EXERCISE REQUIREMENTS: Lines from the start of the data through the line containing "intros (s & E & Hs). unfold" must be given again exactly. Leave the others out.

GIVEN DATA:
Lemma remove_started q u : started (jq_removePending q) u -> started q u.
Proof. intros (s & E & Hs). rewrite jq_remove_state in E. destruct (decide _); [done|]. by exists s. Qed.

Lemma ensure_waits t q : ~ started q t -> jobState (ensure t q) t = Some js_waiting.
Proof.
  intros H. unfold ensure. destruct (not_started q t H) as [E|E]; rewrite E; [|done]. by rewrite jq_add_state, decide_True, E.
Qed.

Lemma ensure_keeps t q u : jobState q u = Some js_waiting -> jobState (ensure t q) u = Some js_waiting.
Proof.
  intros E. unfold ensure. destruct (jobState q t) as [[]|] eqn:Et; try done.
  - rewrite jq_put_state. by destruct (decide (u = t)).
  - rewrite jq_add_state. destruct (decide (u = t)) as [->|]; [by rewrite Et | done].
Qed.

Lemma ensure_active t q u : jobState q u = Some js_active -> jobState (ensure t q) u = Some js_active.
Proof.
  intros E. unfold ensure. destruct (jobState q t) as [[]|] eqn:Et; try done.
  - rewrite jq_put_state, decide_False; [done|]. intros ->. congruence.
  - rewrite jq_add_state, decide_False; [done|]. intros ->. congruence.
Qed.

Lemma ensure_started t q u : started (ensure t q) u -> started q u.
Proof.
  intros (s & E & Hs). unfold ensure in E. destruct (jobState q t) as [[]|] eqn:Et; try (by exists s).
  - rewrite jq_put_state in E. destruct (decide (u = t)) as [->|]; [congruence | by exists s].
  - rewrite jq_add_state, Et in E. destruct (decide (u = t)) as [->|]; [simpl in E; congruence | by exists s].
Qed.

EXPECTED OUTPUT:
Lemma remove_started q u : started (jq_removePending q) u -> started q u.
Proof. intros (s & E & Hs). rewrite jq_remove_state in E. destruct (decide _); [done|]. by exists s. Qed.

Lemma ensure_waits t q : ~ started q t -> jobState (ensure t q) t = Some js_waiting.
Proof.
  intros H. unfold ensure. destruct (not_started q t H) as [E|E]; rewrite E; [|done]. by rewrite jq_add_state, decide_True, E.
Qed.

Lemma ensure_keeps t q u : jobState q u = Some js_waiting -> jobState (ensure t q) u = Some js_waiting.
Proof.
  intros E. unfold ensure. destruct (jobState q t) as [[]|] eqn:Et; try done.
  - rewrite jq_put_state. by destruct (decide (u = t)).
  - rewrite jq_add_state. destruct (decide (u = t)) as [->|]; [by rewrite Et | done].
Qed.

Lemma ensure_active t q u : jobState q u = Some js_active -> jobState (ensure t q) u = Some js_active.
Proof.
  intros E. unfold ensure. destruct (jobState q t) as [[]|] eqn:Et; try done.
  - rewrite jq_put_state, decide_False; [done|]. intros ->. congruence.
  - rewrite jq_add_state, decide_False; [done|]. intros ->. congruence.
Qed.

Lemma ensure_started t q u : started (ensure t q) u -> started q u.
Proof.
  intros (s & E & Hs). unfold ensure in E. destruct (jobState q t) as [[]|] eqn:Et; try (by exists s).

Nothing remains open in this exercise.